Ф. И. ТЮТЧЕВ

Князь В. П. Мещерский, издатель газеты «Гражданин», посвятил одну из своих бесчисленных и малограмотных статей «дурному влиянию среды». «Не ему бы дурно говорить о дурном влиянии среды,— сказал Тютчев,— он забывает, что его собственные среды заедают посетителей». Князь Мещерский принимал по средам. [129, с. 22.]

Когда канцлер князь Горчаков сделал камер-юнкером Акинфьева (в жену которого был влюблен), Тютчев сказал: «Князь Горчаков походит на древних жрецов, которые золотили рога своих жертв». [129, с. 22.]

Тютчев очень страдал от болезни мочевого пузыря, и за два часа до смерти ему выпускали мочу посредством зонда. Его спросили, как он себя чувствует после операции. «Видите ли,— сказал он слабым голосом,— это подобно клевете, после которой всегда что-нибудь да остается». [129, с. 23—24.]

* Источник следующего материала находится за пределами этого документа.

(** * Agricultural_crawler: orchestration core

    A shallow embedding of the crawler's orchestration code and the
    properties its specification states about it:

    - [Ratelimit]  : utils/ratelimit (token bucket [Limiter]);
    - [Checkpoint] : utils/checkpoint/checkpoint.go ([Manager]);
    - [ProxyPool]  : crawler/proxy.go ([ProxyPool]);
    - [Crawl]      : the main package ([Crawler], pagination loops, [Start]);
    - [CheckpointCalls], [RatelimitRuns] : runs of calls on a manager and
      on a limiter;
    - [ProxyPoolMore] : the rest of crawler/proxy.go (validation, import,
      the proxy file and the lock);
    - [ProxyRotation] : utils/proxy/proxy.go (the rotating proxy list);
    - [CrawlRuns]  : the rest of the main package ([worker], [main]).

    Conventions.  A Go [int] / [int64] / [time.Duration] is a [Z] with the
    64-bit wrap-around written out ([GoInt.wrap]).  A [time.Time] is a [Z]
    count of nanoseconds on the monotonic clock; each reading of the clock
    ([time.Now()], [time.Since]) is an explicit argument of the function that
    performs it.  A Go [string] is a [string] (a sequence of bytes).  A
    [float64] is a [spec_float] of the Standard Library at precision 53.  Logging
    calls have no effect on the modelled state and are left out. *)

From Stdlib Require Import ZArith Lia Bool List Ascii SpecFloat DecimalString.
From stdpp Require Import gmap strings list sorting.

Local Open Scope Z_scope.

(** ** Go machine integers *)

Module GoInt.

Definition min_int : Z := - 2 ^ 63.
Definition max_int : Z := 2 ^ 63 - 1.

(** Two's complement reduction of a mathematical integer to 64 bits. *)
Definition wrap (z : Z) : Z := Z.modulo (z + 2 ^ 63) (2 ^ 64) - 2 ^ 63.
(** the pre-scan is exact. It never panics or loops, and it reports an exact
    size just when replaying the commands reaches the terminator with the
    declared size, in which case the reported size is the declared one: the
    buffer ApplyInto then allocates is neither grown nor left with slack. *)
Theorem scan_output_size_exact (source cmds : bytes) (targetLen : Z) :
  alloc_ok source -> alloc_ok cmds -> 0 <= targetLen < 2 ^ 32 ->
  exists proven exact, scanOutputSize cmds (len source) targetLen = Ok (proven, exact)
    /\ (exact = true -> proven = targetLen)
    /\ (exact = true <-> reached_end targetLen
          (replay (S (length cmds)) source targetLen (mk_reader 0 cmds) [])).
Proof. intros. by apply scanOutputSize_replay. Qed.

Lemma scan_output_size_exact_witness :
  exists proven exact, scanOutputSize (bs "2@1,1:x0;") 3 3 = Ok (proven, exact)
    /\ (exact = true -> proven = 3)
    /\ (exact = true <-> reached_end 3
          (replay 10 (bs "abc") 3 (mk_reader 0 (bs "2@1,1:x0;")) [])).
Proof. apply (scan_output_size_exact (bs "abc") (bs "2@1,1:x0;") 3); by vm_compute. Defined.

(** an accepted delta yields exactly the length its header declares, below
    the 4 GiB bound, and OutputSize reports that length without the source. *)
Theorem apply_length (growslice : Z -> Z -> Z) (source delta : bytes) (o : buffer) :
  grows growslice -> alloc_ok source -> alloc_ok delta ->
  Apply growslice (Some source) delta = Ok o ->
  OutputSize delta = Ok (len (b_data o)) /\ len (b_data o) < maxDeltaTargetSize.
Proof.
  intros Hg Hs Hd Ha.
  pose proof (ApplyInto_is_replay growslice nil_buffer source delta Hg nil_buffer_ok Hs Hd) as Hr.
  fold (Apply growslice (Some source) delta) in Hr. rewrite Ha in Hr. cbn in Hr. symmetry in Hr.
  unfold replay_delta, OutputSize in *. destruct (len delta =? 0); [done|]. ok_inv.
  destruct a as [n r]. rewrite Hok. cbn [obind]. apply replay_ok_len in Hk. rewrite Hk.
  apply parseTargetLen_ok in Hok; [|by apply reader_ok_start].
  unfold maxDeltaTargetSize. split; [done|lia].
Qed.

Lemma apply_length_witness :
  OutputSize (bs "3
3@0,1XObC0;") = Ok (len (bs "abc")) /\ len (bs "abc") < maxDeltaTargetSize.
Proof.
  apply (apply_length grow_exact (bs "abc") (bs "3
3@0,1XObC0;") (mk_buffer false (bs "abc") 3)); [exact grow_exact_grows|by vm_compute..].
Defined.

(** A landmark search looks at no more than 250 candidates and never indexes
    out of the table, and what it reports is a real run of the source of at
    least 16 bytes, or nothing. *)
Theorem bestmatch_sound (source trest : bytes) :
  exists bo bl examined, bestMatch source trest (buildHashTable source) = Ok (bo, bl, examined)
    /\ 0 <= examined <= 250
    /\ (bl = 0 \/ (16 <= bl <= len trest /\ 0 <= bo /\ bo + bl <= len source
                   /\ sub bo (bo + bl) source = take (Z.to_nat bl) trest)).
Proof.
  destruct (bestMatch_ok source trest _ (buildHashTable_ok source)) as (bo & bl & ex & H & Hm & He).
  exists bo, bl, ex. split; [done|]. split; [exact He|].
  destruct Hm as [|(? & ? & ? & ? & ?)]; [by left|right]. unfold nHash in *. split_and!; done.
Qed.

Тютчев утверждал, что единственная заповедь, которой французы крепко держатся, есть третья: «Не приемли имени Господа Бога твоего всуе». Для большей верности они вовсе не произносят его. [129, с. 24.]

Княгиня Трубецкая говорила без умолку по-французски при Тютчеве, и он сказал: «Полное злоупотребление иностранным языком; она никогда не посмела бы говорить столько глупостей по-русски». [129, с. 24.]

Стр. 229

Тютчев говорил: «Русская история до Петра Великого сплошная панихида, а после Петра Великого одно уголовное дело». [129, с. 25.]

Слабой стороной графа Д. Н. Блудова (председателя Государственного совета) был его характер, раздражительный и желчный. Известный остряк и поэт Ф. И. Тютчев (...) говорил про него: «Надо сознаться, что граф Блудов образец христианина: никто так, как; он, не следует заповеди о забвении обид... нанесенных им самим». [129, с. 25—26.]

Возвращаясь в Россию из заграничного путешествия, Тютчев пишет жене из Варшавы: «Я не без грусти расстался с этим гнилым Западом, таким чистым и полным удобств, чтобы вернуться в эту многообещающую в будущем грязь милой родины». [129, с. 27.]

Про канцлера князя Горчакова Тютчев говорит: «Он незаурядная натура и с большими достоинствами, чем можно предположить по наружности. Сливки у него на дне, молоко на поверхности». [129, с. 30.]

Однажды осенью, сообщая, что светский Петербург очень еще безлюден, Тютчев пишет: «Вернувшиеся из-за границы почти так же редки и малоосязаемы, как выходцы с того света, и, признаюсь, нельзя по совести обвинять тех, кто не возвращается, так как хотелось бы быть в их числе». [129, с. 32.]

Некую госпожу Андриан Тютчев называет: «Неутомимая, но очень утомительная». [129, с. 33.]

Описывая семейное счастье одного из своих родственников, Тютчев замечает: «Он слишком погрузился в негу своей семейной жизни и не может из нее выбраться. Он подобен мухе, увязшей в меду». [129, с. 36.]

По поводу политического адреса Московской городской думы (1869 г.) он пишет: «Всякие попытки к политическим выступлениям в России равносильны стараниям высекать огонь из куска мыла...» [129, с. 38.]

Стр. 230

Во время предсмертной болезни поэта император Александр II, до тех пор никогда не бывавший у Тютчевых, пожелал навестить поэта. Когда об этом сказали Тютчеву, он заметил, что это приводит его в большое смущение, так как будет крайне неделикатно, если он го умрет на другой же день после царского посещения. [129, с. 39—40.]

По поводу сановников, близких императору Николаю I, оставшихся у власти и при Александре II, Ф. И. Тютчев сказал однажды, что они напоминают ему «волосы и ногти, которые продолжают расти на теле умерших еще некоторое время после их погребения в могиле». [129, с. 40.]

Некто, очень светский, был по службе своей близок к министру далеко не светскому. Вследствие положения своего, обязан он был являться иногда на обеды и вечеринки его. «Что же он там делает?» — спрашивают Ф. И. Тютчева. «Ведет себя очень прилично,— отвечает он,— как маркиз-помещик в старых французских оперетках, когда случается попасть ему на деревенский праздник: он ко всем благоприветлив, каждому скажет любезное, ласковое слово, а там, при первом удобном случае, сделает пируэт и исчезает». [29, с. 428.]